With a new school year under way, USA Pediatric Gastroenterologist Dr. Daniel Preud’homme said it is important to take time to ensure your child’s nutrition habits are ready for the year ahead.
“Healthy eating habits are the cornerstone of prevention of obesity and associated complications such as diabetes and heart disease,” said Dr. Preud’homme, who is director of the Pediatric Healthy Life Center and professor of pediatrics at the University of South Alabama. “By encouraging healthy eating habits now, you impact your children’s lifelong relationship with food.”
Dr. Preud’homme said it is very important for children to make good food choices – both at school and at home. “The brain is like any organ; it needs appropriate energy and nutrients,” he said. “Without them, the brain function may not be the best it can be and performance at school may not be as good.”
Dr. Preud’homme said school lunches, if chosen correctly, can be a healthy option. “School lunches are much better than in the past,” he said. “Portion size is adequate, salt levels are decreased, and there is more diversity in fruits and vegetables.”
It is recommended that you review the school’s menu with your child and discuss how to build a nutritious meal they will enjoy. Make sure the choices include whole grains, lean protein, vegetables or fruits and low-fat or fat-free dairy. “These choices will ensure appropriate nutrients and energy for activity and growth,” Dr. Preud’homme said.
Most importantly, Dr. Preud’homme said modeling the right food choice at home is the best strategy to ensure that the child will make the right choice when the parent is not around. He warns of being too strict at home, however, because it could lead to overeating. “For example, if you remove all starches from a child’s diet at home,” he said, “it may lead them to overdo it at school or outside the direct supervision of the parent.”
If you are concerned about the food available at your child’s school or if your child is a picky eater, Dr.
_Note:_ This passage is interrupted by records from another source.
(* ===== verification/ConfigCore.v ===== *)
(** * Configuration values and contexts:
    utils/config_unified/core_config_value.c and core_config.c

    A configuration value is a block of the heap with one owner; a context is
    an array of keys and pointers to the values it owns.  Operations run in a
    monad over the heap that is undefined ([None]) when a block that is not
    allocated is read or freed, and in which each request for memory is granted
    or refused by an arbitrary schedule.  A context operation that takes the
    mutex is one step. *)
From S2P Require Import Prelude CLib.

(** ** The heap *)

Inductive config_value :=
  | CNull
  | CBool (bool_value : bool)
  | CInt (int_value : Z)
  | CInt64 (int64_value : Z)
  | CDouble (double_value : spec_float)
  | CString (str : cstr) (len : Z).

(** [vals] holds the live value blocks, each with the string it owns; [oom] is
    what the allocator answers to the next requests ([false]: refused); it
    grants the ones after the end of the list. *)
Record mem := Mem { vals : gmap nat config_value; oom : list bool }.

Definition M (A : Type) : Type := mem -> option (A * mem).
Definition ret {A} (x : A) : M A := fun m => Some (x, m).
Definition bind {A B} (f : M A) (g : A -> M B) : M B :=
  fun m => match f m with Some (x, m') => g x m' | None => None end.
Definition undefined {A} : M A := fun _ => None.

Declare Scope mem_scope.
Delimit Scope mem_scope with M.
Notation "'let*' x := f 'in' g" := (bind f (fun x => g))
  (at level 100, x pattern, f at level 100, g at level 200, right associativity) : mem_scope.
Notation "f ;;; g" := (bind f (fun _ => g)) (at level 100, right associativity) : mem_scope.
Open Scope mem_scope.

(** Whether the next request for memory is granted. *)
Definition grant : M bool :=
  fun m => match oom m with [] => Some (true, m) | b :: r => Some (b, Mem (vals m) r) end.

Definition new_block (v : config_value) : M nat :=
  fun m => let p := fresh (dom (vals m)) in Some (p, Mem (<[p := v]> (vals m)) (oom m)).

Definition load (p : nat) : M config_value :=
  fun m => match vals m !! p with Some v => Some (v, m) | None => None end.

Definition free_block (p : nat) : M unit :=
  fun m => match vals m !! p with Some _ => Some (tt, Mem (delete p (vals m)) (oom m)) | None => None end.

(** ** Errors (core_config.h) *)
Definition CONFIG_SUCCESS : Z := 0.
Definition CONFIG_ERROR_INVALID_ARG : Z := 1.
Definition CONFIG_ERROR_NOT_FOUND : Z := 2.
Definition CONFIG_ERROR_OUT_OF_MEMORY : Z := 4.
Definition CONFIG_ERROR_IO : Z := 5.
Definition CONFIG_ERROR_PARSE : Z := 6.
Definition CONFIG_ERROR_UNSUPPORTED : Z := 8.

(** ** Values: core_config_value.c *)

Definition duplicate_string (str : option cstr) : M (option cstr) :=
  match str with
  | None => ret None
  | Some s => let* ok := grant in ret (if (ok : bool) then Some s else None)
  end.

(** The creation of a value without a string: one block. *)
Definition config_value_alloc (v : config_value) : M (option nat) :=
  let* ok := grant in
  if (ok : bool) then (let* p := new_block v in ret (Some p)) else ret None.

Definition config_value_create_null : M (option nat) := config_value_alloc CNull.
Definition config_value_create_bool (b : bool) : M (option nat) := config_value_alloc (CBool b).
Definition config_value_create_int (z : Z) : M (option nat) := config_value_alloc (CInt z).
Definition config_value_create_int64 (z : Z) : M (option nat) := config_value_alloc (CInt64 z).
Definition config_value_create_double (d : spec_float) : M (option nat) := config_value_alloc (CDouble d).

(** The block comes first and is given back when the string cannot be copied. *)
Definition config_value_create_string (value : option cstr) : M (option nat) :=
  match value with
  | None => config_value_create_null
  | Some s =>
      let* val := config_value_alloc (CString [] 0) in
      match val with
      | None => ret None
      | Some p =>
          let* copy := duplicate_string (Some s) in
          match copy with
          | None => free_block p ;;; ret None
          | Some s' =>
              fun m => Some (Some p, Mem (<[p := CString s' (Z.of_nat (length s))]> (vals m)) (oom m))
          end
      end
  end.

Definition config_value_clone (value : option nat) : M (option nat) :=
  match value with
  | None => ret None
  | Some p =>
      let* v := load p in
      match v with
      | CNull => config_value_create_null
      | CBool b => config_value_create_bool b
      | CInt z => config_value_create_int z
      | CInt64 z => config_value_create_int64 z
      | CDouble d => config_value_create_double d
      | CString s _ => config_value_create_string (Some s)
      end
  end.

Definition config_value_destroy (value : option nat) : M unit :=
  match value with None => ret tt | Some p => free_block p end.

(** The getters read a value ([None] is the null pointer); the conversion of a
    double that does not fit is undefined. *)
Definition config_value_get_type (value : option config_value) : Z :=
  match value with
  | None | Some CNull => 0
  | Some (CBool _) => 1
  | Some (CInt _) => 2
  | Some (CInt64 _) => 3
  | Some (CDouble _) => 4
  | Some (CString _ _) => 5
  end.

Definition config_value_get_bool (value : option config_value) (default_value : bool) : bool :=
  match value with Some (CBool b) => b | _ => default_value end.

Definition config_value_get_int (value : option config_value) (default_value : Z) : option Z :=
  match value with
  | Some (CInt z) => Some z
  | Some (CInt64 z) => Some (s32 z)
  | Some (CDouble d) => to_int INT32_MIN INT32_MAX d
  | Some (CString s _) => Some (s32 (fst (strtoll s 10)))
  | _ => Some default_value
  end.

Definition config_value_get_int64 (value : option config_value) (default_value : Z) : option Z :=
  match value with
  | Some (CInt z) => Some z
  | Some (CInt64 z) => Some z
  | Some (CDouble d) => to_int INT64_MIN INT64_MAX d
  | Some (CString s _) => Some (fst (strtoll s 10))
  | _ => Some default_value
  end.

Definition config_value_get_double (value : option config_value) (default_value : spec_float) : spec_float :=
  match value with
  | Some (CInt z) => of_int z
  | Some (CInt64 z) => of_int z
  | Some (CDouble d) => d
  | Some (CString s _) => fst (strtod s)
  | _ => default_value
  end.

Definition config_value_get_string (value : option config_value) (default_value : option cstr) : option cstr :=
  match value with Some (CString s _) => Some s | _ => default_value end.

(** ** Contexts: core_config.c *)

(** [items] are the entries in use, so [count] is their number. *)
Record config_context := Context {
  name : cstr;
  items : list (cstr * nat);
  capacity : Z;
  has_schema : bool;
  hot_reload_enabled : bool;
  reload_interval_ms : Z;
  encryption_enabled : bool;
}.

Definition set_items (v : list (cstr * nat)) (r : config_context) : config_context :=
  Context (name r) v (capacity r) (has_schema r) (hot_reload_enabled r) (reload_interval_ms r)
    (encryption_enabled r).
Definition set_capacity (v : Z) (r : config_context) : config_context :=
  Context (name r) (items r) v (has_schema r) (hot_reload_enabled r) (reload_interval_ms r)
    (encryption_enabled r).
Definition set_has_schema (v : bool) (r : config_context) : config_context :=
  Context (name r) (items r) (capacity r) v (hot_reload_enabled r) (reload_interval_ms r)
    (encryption_enabled r).
Definition set_hot_reload (b : bool) (ms : Z) (r : config_context) : config_context :=
  Context (name r) (items r) (capacity r) (has_schema r) b ms (encryption_enabled r).
Definition set_encryption (v : bool) (r : config_context) : config_context :=
  Context (name r) (items r) (capacity r) (has_schema r) (hot_reload_enabled r)
    (reload_interval_ms r) v.

Definition count (ctx : config_context) : Z := Z.of_nat (length (items ctx)).

Definition INDEX_NOT_FOUND : Z := -1.

(** The index is returned as an [int]. *)
Fixpoint find_item_loop (l : list (cstr * nat)) (i : Z) (key : cstr) : Z :=
  match l with
  | [] => INDEX_NOT_FOUND
  | (k, _) :: l' => if decide (k = key) then s32 i else find_item_loop l' (i + 1) key
  end.

Definition find_item_index (ctx : config_context) (key : cstr) : Z := find_item_loop (items ctx) 0 key.

Definition expand_context_capacity (ctx : config_context) : M (Z * config_context) :=
  let new_capacity := if capacity ctx =? 0 then 16 else capacity ctx * 2 in
  let* ok := grant in
  ret (if (ok : bool) then (CONFIG_SUCCESS, set_capacity new_capacity ctx)
       else (CONFIG_ERROR_OUT_OF_MEMORY, ctx)).

Definition config_context_create (nm : option cstr) : M (option config_context) :=
  let* ok := grant in
  if negb ok then ret None else
  let* copy := duplicate_string (match nm with Some s => Some s | None => Some (cs "default") end) in
  match copy with
  | None => ret None
  | Some s =>
      let* ok := grant in
      ret (if (ok : bool) then Some (Context s [] 16 false false 0 false) else None)
  end.

(** The loop shared by the destruction and the clearing of a context. *)
Fixpoint destroy_items (l : list (cstr * nat)) : M unit :=
  match l with
  | [] => ret tt
  | (_, p) :: l' => config_value_destroy (Some p) ;;; destroy_items l'
  end.

Definition config_context_destroy (ctx : config_context) : M unit := destroy_items (items ctx).

(** The value belongs to the context from here on, also when the call fails. *)
Definition config_context_set (ctx : config_context) (key : option cstr) (value : option nat)
    : M (Z * config_context) :=
  match key, value with
  | Some k, Some p =>
      let index := find_item_index ctx k in
      if 0 <=? index then
        match items ctx !! Z.to_nat index with
        | None => undefined
        | Some (k', old) =>
            config_value_destroy (Some old) ;;;
            ret (CONFIG_SUCCESS, set_items (<[Z.to_nat index := (k', p)]> (items ctx)) ctx)
        end
      else
        let* r := (if capacity ctx <=? count ctx then expand_context_capacity ctx
                   else ret (CONFIG_SUCCESS, ctx)) in
        let '(err, ctx) := r in
        if negb (err =? CONFIG_SUCCESS) then config_value_destroy (Some p) ;;; ret (err, ctx) else
        let* copy := duplicate_string (Some k) in
        match copy with
        | None => config_value_destroy (Some p) ;;; ret (CONFIG_ERROR_OUT_OF_MEMORY, ctx)
        | Some kc => ret (CONFIG_SUCCESS, set_items (items ctx ++ [(kc, p)]) ctx)
        end
  | _, Some p => config_value_destroy (Some p) ;;; ret (CONFIG_ERROR_INVALID_ARG, ctx)
  | _, None => ret (CONFIG_ERROR_INVALID_ARG, ctx)
  end.

(** The pointer is borrowed from the context. *)
Definition config_context_get (ctx : config_context) (key : option cstr) : option nat :=
  match key with
  | None => None
  | Some k =>
      let index := find_item_index ctx k in
      if 0 <=? index then snd <$> items ctx !! Z.to_nat index else None
  end.

Definition config_context_has (ctx : config_context) (key : option cstr) : bool :=
  match key with None => false | Some k => 0 <=? find_item_index ctx k end.

Definition config_context_clear (ctx : config_context) : M config_context :=
  destroy_items (items ctx) ;;; ret (set_items [] ctx).

Definition config_context_count (ctx : config_context) : Z := count ctx.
Preud’homme said you can’t go wrong with a packed lunch. “A packed lunch allows for better control over the food, specifically for picky eaters,” he said. “The lunch should be made from home, not bought in the store.” Store-bought packaged lunches are high in calories and fat. In addition, they don’t have enough fiber, have too much salt and are nutrient-poor.
Using the “my plate” example, Dr. Preud’Homme said a healthy lunch is easy to pack. “A good option would be a slice of whole wheat bread with peanut butter, an apple, a cheese stick (fat free or low fat) and a bottle of water. A vegetable can be part of the dinner.”
In addition, eating breakfast is another important aspect of a child’s well being when they go back to school, and it may be helpful to try and establish a good morning routine to get your child ready. “After a long night of sleep, children need proper calories for brain and body function until lunch,” Dr. Preud’Homme said. “Without breakfast, they may have gone up to 16 hours or more without any food since dinner the night before. This may cause the child to eat larger amounts at lunch or engage in too much snacking.”